Based on the estimates of accuracy, genomic selection would be useful for selecting for improved trait values and trait stability for agronomic and quality traits in wheat. Trait values and trait stability estimated by two methods were generally independent indicating a breeder could select for both simultaneously. Genomic selection (GS) is a new marker-assisted selection tool for breeders to achieve higher genetic gain faster and cheaper. Breeders face challenges posed by genotype by environment interaction (GEI) pattern and selecting for trait stability. Obtaining trait stability is costly, as it requires data from multiple environments. There are few studies that evaluate the efficacy of GS for predicting trait stability. A soft winter wheat population of 273 lines was genotyped with 90 K single nucleotide polymorphism markers and phenotyped for four agronomic and seven quality traits. Additive main effect and multiplicative interaction (AMMI) model and Eberhart and Russell regression (ERR) were used to estimate trait stability. Significant GEI variation was observed and stable lines were identified for all traits in this study. The accuracy of GS ranged from 0.33 to 0.67 for most traits and trait stability. Accuracy of trait stability was greater than trait itself for yield (0.44 using AMMI versus 0.33) and heading date (0.65 using ERR versus 0.56). The opposite trend was observed for the other traits. GS did not predict the stability of the quality traits except for flour protein, lactic acid and softness equivalent. Significant GS accuracy for some trait stability indicated that stability was under genetic control for these traits. The magnitude of GS accuracies for all the traits and most of the trait stability index suggests the possibility of rapid selection for these trait and trait stability in wheat breeding.

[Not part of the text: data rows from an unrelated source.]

(** [float(s)] for text. *)
Definition py_float_of_text (s : string) : res spec_float :=
  match float_of_string s with
  | Some x => Ok x
  | None => Raise (Exn ValueError
                     ("could not convert string to float: " +:+ repr_str s))
  end.

(** Integer by integer true division: the correctly rounded quotient. *)
Definition int_truediv (a b : Z) : res spec_float :=
  if b =? 0 then Raise (Exn ZeroDivisionError "division by zero")
  else
    let neg := xorb (a <? 0) (b <? 0) in
    let q := round_ratio_Z neg (Z.abs a) (Z.abs b) in
    if is_inf_float q
    then Raise (Exn OverflowError "integer division result too large for a float")
    else Ok q.

(** Integer operand of a float operation. *)
Definition to_float (n : Z) : res spec_float :=
  let x := float_of_Z n in
  if is_inf_float x
  then Raise (Exn OverflowError "int too large to convert to float")
  else Ok x.

Definition float_truediv (x y : spec_float) : res spec_float :=
  if is_zero_float y then Raise (Exn ZeroDivisionError "float division by zero")
  else Ok (SFdiv prec emax x y).

(** [a / b]. *)
Definition py_truediv (a b : pyval) : res pyval :=
  let unsupported :=
    Raise (Exn TypeError
             ("unsupported operand type(s) for /: '" +:+ type_name a
              +:+ "' and '" +:+ type_name b +:+ "'")) in
  match a, b with
  | PFloat x, PFloat y =>
      (let? q := float_truediv x y in Ok (PFloat q))%res
  | PFloat x, (PInt _ | PBool _) =>
      match as_int b with
      | Some n => (let? y := to_float n in
                   let? q := float_truediv x y in Ok (PFloat q))%res
      | None => unsupported
      end
  | (PInt _ | PBool _), PFloat y =>
      match as_int a with
      | Some n => (let? x := to_float n in
                   let? q := float_truediv x y in Ok (PFloat q))%res
      | None => unsupported
      end
  | (PInt _ | PBool _), (PInt _ | PBool _) =>
      match as_int a, as_int b with
      | Some m, Some n => (let? q := int_truediv m n in Ok (PFloat q))%res
      | _, _ => unsupported
      end
  | _, _ => unsupported
  end.

(** [round(v, 2)]. *)
Definition py_round_2 (v : pyval) : res pyval :=
  match v with
  | PFloat x => Ok (PFloat (round_2 x))
  | PInt n => Ok (PInt n)
  | PBool b => Ok (PInt (if b then 1 else 0))
  | _ => Raise (Exn TypeError
                  ("type " +:+ type_name v +:+ " doesn't define __round__ method"))
  end.

(** [format(v, ".2f")], the field [{v:.2f}] of an f-string. *)
Definition py_format_2f (v : pyval) : res string :=
  match v with
  | PFloat x => Ok (format_2f x)
  | PInt _ | PBool _ =>
      match as_int v with
      | Some n => (let? x := to_float n in Ok (format_2f x))%res
      | None => Ok ""
      end
  | PStr _ =>
      Raise (Exn ValueError "Unknown format code 'f' for object of type 'str'")
  | _ => Raise (Exn TypeError
                  ("unsupported format string passed to " +:+ type_name v
                   +:+ ".__format__"))
  end.

End PyData.

(* ===================================================================== *)
(** * Effects *)
(* ===================================================================== *)

Module PyEffects.
Import PyData.

(** The line feed, which Python source writes as a backslash and an n. *)
Definition nl : string := String (chr 10) EmptyString.

(** What one call of [input] meets on the console. *)
Inductive console_input :=
  | Line (s : string)
  | EndOfInput
  | Interrupt.

(** A response of the server: its status (an integer of three digits,
    the HTTP client accepts no other) and what [response.json()] evaluates
    to. *)
Record http_response := { status_code : Z; json : res pyval }.

(** A streamed chat: the fragments delivered and, when the stream breaks,
    the exception raised after them. *)
Record chat_reply := { chunks : list string; failure : option exn }.

(** Everything the program does to the outside, in order: text written to
    the console ([Out]), the table [print(tabulate(rows, headers, "grid"))]
    shows ([OutTable], kept as data since the rendering is the library's),
    a GET request, a chat call, a run of an external tool and the creation
    of a directory. *)
Inductive event :=
  | Out (text : string)
  | OutTable (headers : list string) (rows : list (list pyval))
  | HttpGet (url : string)
  | Chat (model : pyval) (prompt : string)
  | Spawn (argv : list string)
  | MakeDirs (path : string).

(** A text file: what has reached the disk, what is written but not yet
    flushed, and whether a handle on it is open. *)
Record file := { f_data : string; f_buf : string; f_open : bool }.
(** * METI dashboard: the scoring and normalisation engine of [app.py]

    The engine turns per-asset, per-timeframe percentage changes and four
    geopolitical inputs into one tension index and a tension level.

    Python's [float] is read through an interface [PyNum] with two
    interpretations.  [RNum] reads the arithmetic in the exact reals: this
    is the reading of the specification, whose quantities are "real", and
    the one all bounds and monotonicity statements are proved in; rounding
    is not part of it.  [B64Num] reads the same program text in IEEE 754
    binary64 (round to nearest even), which is what the interpreter runs;
    it is executable and is used to evaluate the program at the
    specification's example points, and at the points where rounding
    separates the two readings.  Where the two readings part, the
    statements proved in the reals are worded for both: bounds that are not
    strict, and a margin where a double can fall on the other side of an
    exact threshold. *)

From Stdlib Require Import ZArith Reals Lra Floats.SpecFloat.
From stdpp Require Import base option list strings gmap.

Local Open Scope Z_scope.
Local Open Scope string_scope.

基于准确性的估计,基因组选择将有助于选择提高小麦农艺和品质性状的性状值和性状稳定性。两种方法估计的性状值和性状稳定性通常是独立的,这表明育种者可以同时选择两者。基因组选择(GS)是一种新的标记辅助选择工具,可帮助育种者更快、更便宜地实现更高的遗传增益。育种者面临基因型与环境互作(GEI)模式和选择性状稳定性的挑战。获得性状稳定性是昂贵的,因为它需要来自多个环境的数据。很少有研究评估 GS 预测性状稳定性的效果。对 273 个系的软冬小麦群体进行了 90K 个单核苷酸多态性标记的基因型分析,并对四个农艺性状和七个品质性状进行了表型分析。采用加性主效应和乘法互作(AMMI)模型和 Eberhart 和 Russell 回归(ERR)来估计性状稳定性。在这项研究中,观察到了显著的 GEI 变异,并确定了所有性状的稳定系。GS 的准确性范围为大多数性状和性状稳定性的 0.33 到 0.67。在产量(使用 AMMI 为 0.44,使用 ERR 为 0.33)和抽穗期(使用 ERR 为 0.65,使用 ERR 为 0.56)方面,性状稳定性的准确性大于性状本身。对于其他性状,观察到相反的趋势。GS 不能预测品质性状的稳定性,除了面粉蛋白、乳酸和柔软度当量。一些性状稳定性的 GS 准确性显著表明,这些性状的稳定性受遗传控制。所有性状和大多数性状稳定性指数的 GS 准确性幅度表明,在小麦育种中,对这些性状和性状稳定性进行快速选择是可能的。